June 06, 2017
On 6/6/17 8:34 AM, Stanislav Blinov wrote:
> On Tuesday, 6 June 2017 at 12:07:28 UTC, Steven Schveighoffer wrote:
>> On 6/6/17 6:36 AM, Stanislav Blinov wrote:
>>> On Tuesday, 6 June 2017 at 09:57:31 UTC, Steven Schveighoffer wrote:
>>>
>>>> No, 2 allocations instead of N.
>>>
>>> Oh, I misunderstood you. You mean two blocks total, for scanned and
>>> non-scanned data. This could indeed work for cases when more than two
>>> arrays are needed. Still, it's one extra allocation.
>>>
>>
>> True. But O(2) is better than O(N) :)
>>
>
> Heh, this isn't malloc. We could end up in a situation when even one
> allocation is slower than N, depending on when they happen :)
>
> Actually, separate blocks might be a decent choice: there's another
> problem with sharing blocks for different data in that finalizers can't
> be run. So such a function would either not support types with
> finalizers at all, or would have to allocate separate blocks for such
> types anyway. Don't know, need to actually implement and measure if it's
> even worth the trouble.

Looking at your code, you have allocated separate blocks for the objects and the bytes, but your objects still are just pointers (e.g. C.sizeof == (void *).sizeof). You are allocating a new block for each class instance anyway in the loop inside main.

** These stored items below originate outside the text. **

(** ** One bucket *)

(** The tokens of a concatenation are those of its parts. *)
Lemma tokens_app (s1 s2 : Str) : tokens (s1 ++ s2) = tokens s1 ++ tokens s2.
Proof. unfold tokens. apply omap_app. Qed.

(** Two bucket names are the same string only for the same bucket. *)
Lemma bucket_name_inj (b1 b2 : string) :
  s3.Bucket.bucket_name b1 = s3.Bucket.bucket_name b2 → b1 = b2.
Proof. unfold s3.Bucket.bucket_name. intros Heq. by injection Heq. Qed.

(** C9.  The stack declares one bucket.  The value of "BUCKET_NAME" in
    the project of the build action is the name of that bucket, the
    publishing action of the Deploy stage targets that bucket, the
    instance is granted read access to that bucket (and to nothing
    else), and the command of the startup script of the instance that
    downloads "dist/djangopro.tar.gz" names that bucket. *)
Theorem one_bucket_everywhere (id : string) :
  ∃ st bucket p build deploy bname project binput boutputs pr
     dname dinput dextract infra instance inst,
    CodepipeStack id = Ok st ∧
    elements (buckets st) = [bucket] ∧
    children st !! bucket = Some Bucket ∧
    map_to_list (pipelines st) = [("BuildDeployPipeline", p)] ∧
    Pipeline.stages p !! 1 = Some build ∧
    StageProps.actions build =
      [CodeBuildAction bname project binput boutputs] ∧
    children st !! project = Some (PipelineProject pr) ∧
    codebuild.PipelineProject.environment_variables pr !! "BUCKET_NAME" =
      Some {| codebuild.BuildEnvironmentVariable.value :=
                s3.Bucket.bucket_name bucket |} ∧
    Pipeline.stages p !! 2 = Some deploy ∧
    StageProps.actions deploy =
      [S3DeployAction dname dinput bucket dextract; infra] ∧
    map_to_list (instances st) = [(instance, inst)] ∧
    grants_of st instance =
      [{| Grant.resource := bucket;
          Grant.grantee := instance;
          Grant.access := Grant.READ |}] ∧
    ec2.UserData.lines (ec2.Instance.user_data inst) !! 1 =
      Some (lit "aws s3 cp s3://" ++ s3.Bucket.bucket_name bucket
            ++ lit "/dist/djangopro.tar.gz /tmp/djangopro.tar.gz") ∧
    (ec2.UserData.lines (ec2.Instance.user_data inst) ≫= tokens) =
      [{| target := bucket; attribute := BucketName |}].
Proof. on_declared. run_all. Qed.

(** ** The security group of the instance *)

(** A rule admits the TCP ports of its range, unless it is a UDP rule. *)
Lemma admits_tcp_range (r : ec2.IngressRule.t) (port : Z) :
  ec2.IngressRule.admits_tcp r port = true ↔
  ec2.Port.protocol (ec2.IngressRule.connection r) ≠ ec2.UDP ∧
  (ec2.Port.from_port (ec2.IngressRule.connection r) ≤ port
   ≤ ec2.Port.to_port (ec2.IngressRule.connection r))%Z.
Proof.
  unfold ec2.IngressRule.admits_tcp.
  destruct (ec2.Port.protocol (ec2.IngressRule.connection r));
    rewrite ?andb_true_iff, ?Z.leb_le; intuition congruence.
Qed.

(** C10.  The security group of the instance allows all outbound
    traffic and has a single inbound rule: TCP port 22 from any IPv4
    address, 0.0.0.0/0.  So the only TCP port it lets in is 22, and not
    8000, the port on which the last command of the startup script
    serves the application. *)
Theorem instance_security_group_ssh_only (id : string) :
  ∃ st instance inst g,
    CodepipeStack id = Ok st ∧
    map_to_list (instances st) = [(instance, inst)] ∧
    children st !! ec2.Instance.security_group inst =
      Some (SecurityGroup g) ∧
    ec2.SecurityGroup.allow_all_outbound g = true ∧
    ec2.SecurityGroup.ingress_rules g =
      [{| ec2.IngressRule.peer := ec2.ipv4 "0.0.0.0/0";
          ec2.IngressRule.connection :=
            {| ec2.Port.protocol := ec2.TCP;
               ec2.Port.from_port := 22;
               ec2.Port.to_port := 22 |};
          ec2.IngressRule.description := "Allow SSH access";
          ec2.IngressRule.remote_rule := false |}] ∧
    last (ec2.UserData.lines (ec2.Instance.user_data inst)) =
      Some (lit "python3 manage.py runserver 0.0.0.0:8000") ∧
    (∀ port : Z,
       Exists (λ r, ec2.IngressRule.admits_tcp r port = true)
         (ec2.SecurityGroup.ingress_rules g) ↔ port = 22%Z) ∧
    Forall (λ r, ec2.IngressRule.admits_tcp r 8000 = false)
      (ec2.SecurityGroup.ingress_rules g).
Proof.
  on_declared.
  do 5 (split; [run |]). split.
  - intros port. vm_compute (ec2.SecurityGroup.ingress_rules _).
    rewrite Exists_cons, Exists_nil, admits_tcp_range. cbn.
    split; [intros [[_ Hport] | []]; lia | intros ->; left; split; [done | lia]].
  - vm_compute (ec2.SecurityGroup.ingress_rules _). repeat constructor.
Qed.
(** [_describe_standard_cron] returns, or one of its three step rules met
    a step that [int] refuses. *)
Lemma _describe_standard_cron_outcome (s : string) :
  returns (_describe_standard_cron s) \/
  (_describe_standard_cron s = Raise ValueError /\
   exists mi h d mo w x,
     split s = [mi; h; d; mo; w] /\ int x = Raise ValueError /\
     (mi = "*/" ++ x \/ (mi = "0" /\ h = "*/" ++ x)
      \/ (mi = "0" /\ h = "0" /\ d = "*/" ++ x))).
Proof.
  unfold _describe_standard_cron.
  destruct (split s) as [|mi [|h [|d [|mo [|w [|f l]]]]]];
    try (left; eexists; reflexivity).
  destruct ((mi =? "*")%string && (h =? "*")%string);
    [left; eexists; reflexivity|].
  destruct (startswith mi "*/") eqn:Hmi.
  { destruct (int (slice_from 2 mi)) as [n|e] eqn:Hi;
      [left; eexists; reflexivity|].
    right. pose proof (int_raises_value_error _ _ Hi) as He. subst e.
    cbn [bind].
    split; [reflexivity|].
    exists mi, h, d, mo, w, (slice_from 2 mi).
    split; [reflexivity|]. split; [exact Hi|]. left. apply step_text, Hmi. }
  destruct (startswith h "*/" && (mi =? "0")%string) eqn:Hh.
  { apply andb_true_iff in Hh as [Hh Hm0]. apply String.eqb_eq in Hm0.
    destruct (int (slice_from 2 h)) as [n|e] eqn:Hi;
      [left; eexists; reflexivity|].
    right. pose proof (int_raises_value_error _ _ Hi) as He. subst e.
    cbn [bind].
    split; [reflexivity|].
    exists mi, h, d, mo, w, (slice_from 2 h).
    split; [reflexivity|]. split; [exact Hi|].
    right. left. split; [exact Hm0 | apply step_text, Hh]. }
  destruct (startswith d "*/" && (mi =? "0")%string && (h =? "0")%string)
    eqn:Hd.
  { apply andb_true_iff in Hd as [Hd Hh0]. apply andb_true_iff in Hd as [Hd Hm0].
    apply String.eqb_eq in Hm0, Hh0.
    destruct (int (slice_from 2 d)) as [n|e] eqn:Hi;
      [left; eexists; reflexivity|].
    right. pose proof (int_raises_value_error _ _ Hi) as He. subst e.
    cbn [bind].
    split; [reflexivity|].
    exists mi, h, d, mo, w, (slice_from 2 d).
    split; [reflexivity|]. split; [exact Hi|].
    right. right. repeat split; try assumption. apply step_text, Hd. }
  left.
  destruct (negb (mi =? "*")%string && negb (h =? "*")%string
            && (d =? "*")%string && (mo =? "*")%string && (w =? "*")%string);
    [eexists; reflexivity|].
  destruct (negb (mi =? "*")%string && negb (h =? "*")%string
            && negb (d =? "*")%string && (mo =? "*")%string
            && (w =? "*")%string); eexists; reflexivity.
Qed.
Lemma toggle_spec (x : string) (l : list string) :
  NoDup l ->
  NoDup (toggle x l) /\
  Array_includes (toggle x l) x = negb (Array_includes l x) /\
  (forall y, y <> x -> Array_includes (toggle x l) y = Array_includes l y).
Proof.
  intros Hnd. unfold toggle.
  destruct (Array_includes l x) eqn:Hinc.
  - destruct (remove_first_NoDup x l Hnd) as [Hn Hx]. split; [exact Hn|]. split.
    + simpl. apply not_true_is_false. now rewrite Array_includes_In.
    + intros y Hy. apply eq_true_iff_eq. rewrite !Array_includes_In. split.
      * apply remove_first_In.
      * now apply remove_first_other.
  - assert (Hx : ~ In x l).
    { rewrite <- Array_includes_In. now rewrite Hinc. }
    split; [|split].
    + apply NoDup_app. split; [exact Hnd|]. split; [|apply NoDup_singleton].
      intros y Hy Hy'. apply list_elem_of_In in Hy'. simpl in Hy'.
      destruct Hy' as [<-|[]]. now apply Hx, list_elem_of_In.
    + simpl. apply Array_includes_In, in_or_app. right. now left.
    + intros y Hy. apply eq_true_iff_eq. rewrite !Array_includes_In, in_app_iff.
      simpl. split; [intros [Hin|[Heq|[]]]; [exact Hin | congruence] | tauto].
Qed.

Lemma toggle_twice (x : string) (l : list string) :
  NoDup l ->
  Permutation (toggle x (toggle x l)) l /\
  (Array_includes l x = false -> toggle x (toggle x l) = l).
Proof.
  intros Hnd.
  destruct (Array_includes l x) eqn:Hinc.
  - assert (Ht : toggle x l = remove_first x l) by (unfold toggle; now rewrite Hinc).
    rewrite Ht. split; [|discriminate].
    destruct (remove_first_NoDup x l Hnd) as [_ Hx].
    unfold toggle. rewrite <- Array_includes_In in Hx.
    apply not_true_is_false in Hx. rewrite Hx.
    apply Array_includes_In in Hinc. clear Hx Hnd Ht.
    induction l as [|z l IH]; [destruct Hinc|]. simpl.
    destruct (String.eqb_spec z x) as [->|Hz].
    + apply Permutation_sym, Permutation_cons_append.
    + destruct Hinc as [Heq|Hin]; [congruence|].
      simpl. apply perm_skip, IH, Hin.
  - assert (Ht : toggle x l = l ++ [x]) by (unfold toggle; now rewrite Hinc).
    rewrite Ht.
    assert (Heq : toggle x (l ++ [x]) = l).
    { unfold toggle.
      assert (Hi : Array_includes (l ++ [x]) x = true).
      { apply Array_includes_In, in_or_app. right. now left. }
      rewrite Hi. clear Hi.
      assert (Hx : ~ In x l) by (rewrite <- Array_includes_In; now rewrite Hinc).
      clear Hinc Hnd Ht. induction l as [|z l IH]; simpl.
      - now rewrite String.eqb_refl.
      - destruct (String.eqb_spec z x) as [->|Hz]; [exfalso; apply Hx; now left|].
        f_equal. apply IH. intros Hin. apply Hx. now right. }
    rewrite Heq. split; [apply Permutation_refl | reflexivity].
Qed.

Lemma savePreferences_fields (s : State) :
  selectedFamilies (savePreferences s) = selectedFamilies s /\
  selectedModels (savePreferences s) = selectedModels s /\
  displayMode (savePreferences s) = displayMode s /\
  modelTree (savePreferences s) = modelTree s /\
  families (savePreferences s) = families s /\
  (storageWritable s = true ->
   localStorage (savePreferences s) = Some (Parsed (prefs_of s)) /\
   console (savePreferences s) = console s).
Proof.
  unfold savePreferences. destruct (storageWritable s); repeat split; discriminate.
Qed.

I don't think there is any support in the GC to run the finalizers of an array of class instances (read: an array of class instance storage that you point at), so this whole exercise may be moot if you are using classes :)

-Steve
June 06, 2017
On Tuesday, 6 June 2017 at 13:05:51 UTC, Steven Schveighoffer wrote:

>> Actually, separate blocks might be a decent choice: there's another
>> problem with sharing blocks for different data in that finalizers can't
>> be run. So such a function would either not support types with
>> finalizers at all, or would have to allocate separate blocks for such
>> types anyway. Don't know, need to actually implement and measure if it's
>> even worth the trouble.
>
> Looking at your code, you have allocated separate blocks for the objects and the bytes, but your objects still are just pointers (e.g. C.sizeof == (void *).sizeof). You are allocating a new block for each class instance anyway in the loop inside main.

Which is exactly why I used them. The code is a short example of single-block array allocation, not a generic demonstration of intent. Classes were just an easy way to stuff pointers into an array while being able to see if they're being looked at by the GC or not. Perhaps I should've used pointers to structs, but oh well.

> I don't think there is any support in the GC to run the finalizers of an array of class instances (read: an array of class instance storage that you point at), so this whole exercise may be moot if you are using classes :)

Heh, well, there is no support in the GC to *create* an array of class instances in the first place ;) We can, of course, do it manually, but that's a different story.

Structs, on the other hand, are another matter. Although, even creating a block with BlkAttr.FINALIZE *and* passing the struct typeinfo to GC.malloc() doesn't seem to compel it to run the struct dtors on collect, which is weird, considering it does so for a new'ed array of structs :\
June 06, 2017
On Tuesday, 6 June 2017 at 13:29:32 UTC, Stanislav Blinov wrote:

> Structs, on the other hand, are another matter. Although, even creating a block with BlkAttr.FINALIZE *and* passing the struct typeinfo to GC.malloc() doesn't seem to compel it to run the struct dtors on collect, which is weird, considering it does so for a new'ed array of structs :\

Ah, but of course I forgot to .init, never mind.